- [Your assignment]: Determine how many of the lines below hold the word "level". Give the number and nothing else.

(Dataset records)
###

(** * Stream1: ingest-to-playback pipeline, checked against its specification

    A shallow embedding of the storage backends, the storage facade, the
    upload endpoint, the manifest generator, the DASH segment scan of the
    transcoder and the cleanup worker, followed by the properties the
    specification states about them.

    Conventions of the embedding:
    - Python [int] is [Z]; [str] is [string]; [bytes] is [list byte];
      [None]-or-value is [option].
    - A Python [float] is represented by the rational number it equals
      ([Q]); the float operations round to the nearest float
      ([Float64]); NaN and the infinities are not represented.
    - The local backend works on a file system: regular files, and the
      directories that may hold none.  Paths are compared as texts, which
      is the file system's view for paths in their normal spelling.
    - Code that raises is a state-and-exception computation [M S A]: it
      returns the state it left behind together with a value or the
      exception, so that what was written before a [raise] stays written.
    - The clock ([datetime.utcnow()]) is an explicit argument [now]. *)

From Stdlib Require Import ZArith QArith Qround Qabs Qpower Lqa String Ascii List
  Sorted Lia.
From Stdlib.Init Require Import Byte.
From stdpp Require Import base gmap strings list pretty.

Open Scope Z_scope.

(* ================================================================== *)
(** * Python values and exceptions *)
(* ================================================================== *)

Module Py.

(** [bool(x)] for an [Optional[str]]: [None] and [""] are falsy. *)
Definition truthy (x : option string) : bool :=
  match x with
  | Some (String _ _) => true
  | _ => false
  end.

(** [str(n)] for an [int]. *)
Definition str_int (n : Z) : string := pretty n.

(** [range(n)]: empty when [n <= 0]. *)
Definition range (n : Z) : list Z := Z.of_nat <$> seq 0 (Z.to_nat n).

(** [sep.join(lines)]. *)
Fixpoint join (sep : string) (lines : list string) : string :=
  match lines with
  | [] => ""
  | [l] => l
  | l :: rest => l +:+ sep +:+ join sep rest
  end.

(** [needle in s] for strings. *)
Definition contains (needle s : string) : bool :=
  match String.index 0 needle s with
  | Some _ => true
  | None => false
  end.

(** [os.path.basename(p)]: what follows the last ['/'].  [cur] is the
    candidate (the text after the last separator seen so far). *)
Fixpoint basename_from (cur p : string) : string :=
  match p with
  | EmptyString => cur
  | String c r =>
      if Ascii.eqb c "/" then basename_from r r else basename_from cur r
  end.

Definition basename (p : string) : string := basename_from p p.

(** ['/' in s] *)
Fixpoint has_slash (s : string) : bool :=
  match s with
  | EmptyString => false
  | String c r => Ascii.eqb c "/" || has_slash r
  end.

(** [os.path.dirname(p)] for a path in its normal spelling: what
    precedes the last ['/']. *)
Fixpoint dirname (p : string) : string :=
  match p with
  | EmptyString => ""
  | String c r => if has_slash r then String c (dirname r) else ""
  end.

(** The exceptions of [app/core/exceptions.py] and the built-in ones the
    modelled code can meet. *)
Inductive exn : Type :=
| VideoNotFoundError (video_id : string)
| VideoProcessingError (video_id detail : string)
| UploadError (detail : string)
| StorageError (operation detail : string)
| ZeroDivisionError
| ValueError (message : string)
| HTTPException (status_code : Z) (detail : string)
| Exception (message : string).

(** [str(e)]. *)
Definition str (e : exn) : string :=
  match e with
  | VideoNotFoundError video_id => "Video with ID " +:+ video_id +:+ " not found"
  | VideoProcessingError video_id detail =>
      "Video processing error for video " +:+ video_id +:+ ": " +:+ detail
  | UploadError detail => "Upload error: " +:+ detail
  | StorageError operation detail =>
      "Storage error during " +:+ operation +:+ ": " +:+ detail
  | ZeroDivisionError => "division by zero"
  | ValueError message => message
  | HTTPException _ detail => detail
  | Exception message => message
  end.

Inductive result (A : Type) : Type :=
| Ok (a : A)
| Raise (e : exn).
Arguments Ok {A} a.
Arguments Raise {A} e.

(** A computation over a store [S] that may raise. *)
Definition M (S A : Type) : Type := S → S * result A.

Definition ret {S A} (a : A) : M S A := λ s, (s, Ok a).

Definition raise {S A} (e : exn) : M S A := λ s, (s, Raise e).

Definition bind {S A B} (c : M S A) (k : A → M S B) : M S B :=
  λ s, match c s with
       | (s', Ok a) => k a s'
       | (s', Raise e) => (s', Raise e)
       end.

(** [try: body  except Exception as e: handler(e)]. *)
Definition try_except {S A} (body : M S A) (handler : exn → M S A) : M S A :=
  λ s, match body s with
       | (s', Ok a) => (s', Ok a)
       | (s', Raise e) => handler e s'
       end.

(** [if cond: raise e]. *)
Definition raise_if {S} (cond : bool) (e : exn) : M S unit :=
  if cond then raise e else ret tt.

End Py.

Export Py.

Notation "'let*' x ':=' c 'in' k" := (Py.bind c (λ x, k))
  (at level 10, x binder, c at level 100, k at level 200).
Notation "c ';;' k" := (Py.bind c (λ _, k))
  (at level 100, k at level 200, right associativity).

(* ================================================================== *)
(** * Floats *)
(* ================================================================== *)

(** Rounding to the nearest integer, ties to the even one: the rounding
    of the float operations, and of [format(x, ".Nf")] on the exact value
    of [x]. *)
Definition round_half_even (q : Q) : Z :=
  let f := Qfloor q in
  match (q - inject_Z f ?= 1 # 2)%Q with
  | Lt => f
  | Gt => f + 1
  | Eq => if Z.even f then f else f + 1
  end.

(** A [float] is kept as the rational it equals, and an operation rounds
    its exact result to the nearest float: binary64 with 53 significant
    bits, ties to the even significand, and the spacing [2^-1074] of the
    subnormal numbers at the bottom.  Infinities, NaN and overflow are not
    represented. *)
Module Float64.

(** The binade of a positive rational: the [e] with
    [2^e <= q < 2^(e+1)]. *)
Definition binade (q : Q) : Z :=
  if Qle_bool 1 q then Z.log2 (Qfloor q) else - Z.log2_up (Qceiling (/ q)).

(** The spacing of the floats around [q]. *)
Definition ulp (q : Q) : Q := (2 ^ Z.max (binade (Qabs q) - 52) (-1074))%Q.

(** The float nearest to [q]. *)
Definition round (q : Q) : Q :=
  if Qeq_bool q 0 then 0%Q
  else (inject_Z (round_half_even (q / ulp q)) * ulp q)%Q.

(** [float(text)], for a text that is the decimal number [q]. *)
Definition of_decimal (q : Q) : Q := round q.
(** *** AssistantAgent: one turn *)

Definition log_inference (agent : string) : IO unit :=
  fun w =>
    (inr tt,
     {| environ := environ w;
        clients_made := clients_made w;
        searches := searches w;
        inferences := (inferences w ++ [agent])%list;
        turn_log := turn_log w |}).

Definition log_turn (agent : string) : IO unit :=
  fun w =>
    (inr tt,
     {| environ := environ w;
        clients_made := clients_made w;
        searches := searches w;
        inferences := inferences w;
        turn_log := (turn_log w ++ [agent])%list |}).

(** One inference with the agent's tools on offer; an agent without
    tools gets text. *)
Definition infer (a : Agent.AssistantAgent) (context : list Autogen.Message)
  : IO Autogen.CreateResult :=
  fun w =>
    let t := length (inferences w) in
    let answer :=
      match Agent.tools a with
      | [] =>
          match complete sv t (Agent.model_client a)
                  (Agent.system_message a) context with
          | inl e => inl e
          | inr text => inr (Autogen.Content text)
          end
      | _ :: _ =>
          complete_with_tools sv t (Agent.model_client a)
            (Agent.system_message a) (map Tool.name (Agent.tools a)) context
      end in
    (answer, snd (log_inference (Agent.name a) w)).

(** The inference after tool use ([reflect_on_tool_use]): no tools on
    offer, the answer is text. *)
Definition reflect (a : Agent.AssistantAgent) (context : list Autogen.Message)
  : IO string :=
  fun w =>
    (complete sv (length (inferences w)) (Agent.model_client a)
       (Agent.system_message a) context,
     snd (log_inference (Agent.name a) w)).

(** One tool call.  A tool the agent does not have, and an exception
    inside the tool, both come back as an error result; neither ends
    the turn. *)
Definition execute_tool_call (a : Agent.AssistantAgent)
    (call : Autogen.FunctionCall) : IO Autogen.FunctionExecutionResult :=
  match find (fun t => String.eqb (Tool.name t) (Autogen.name call))
             (Agent.tools a) with
  | None =>
      mret {| Autogen.content :=
                "Error: The tool '" +:+ Autogen.name call
                  +:+ "' is not available.";
              Autogen.call_id := Autogen.id call;
              Autogen.is_error := true |}
  | Some tool =>
      fun w =>
        match Tool.func tool (Autogen.arguments call) w with
        | (inl e, w') =>
            (inr {| Autogen.content := "Error: " +:+ str_exn sv e;
                    Autogen.call_id := Autogen.id call;
                    Autogen.is_error := true |}, w')
        | (inr text, w') =>
            (inr {| Autogen.content := text;
                    Autogen.call_id := Autogen.id call;
                    Autogen.is_error := false |}, w')
        end
  end.

Fixpoint execute_tool_calls (a : Agent.AssistantAgent)
    (calls : list Autogen.FunctionCall)
  : IO (list Autogen.FunctionExecutionResult) :=
  match calls with
  | [] => mret []
  | call :: rest =>
      r ← execute_tool_call a call;
      rs ← execute_tool_calls a rest;
      mret (r :: rs)
  end.

Definition tool_call_summary (results : list Autogen.FunctionExecutionResult)
  : string :=
  String.concat (String "010" "") (map Autogen.content results).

###

- [Response for this exercise]: 2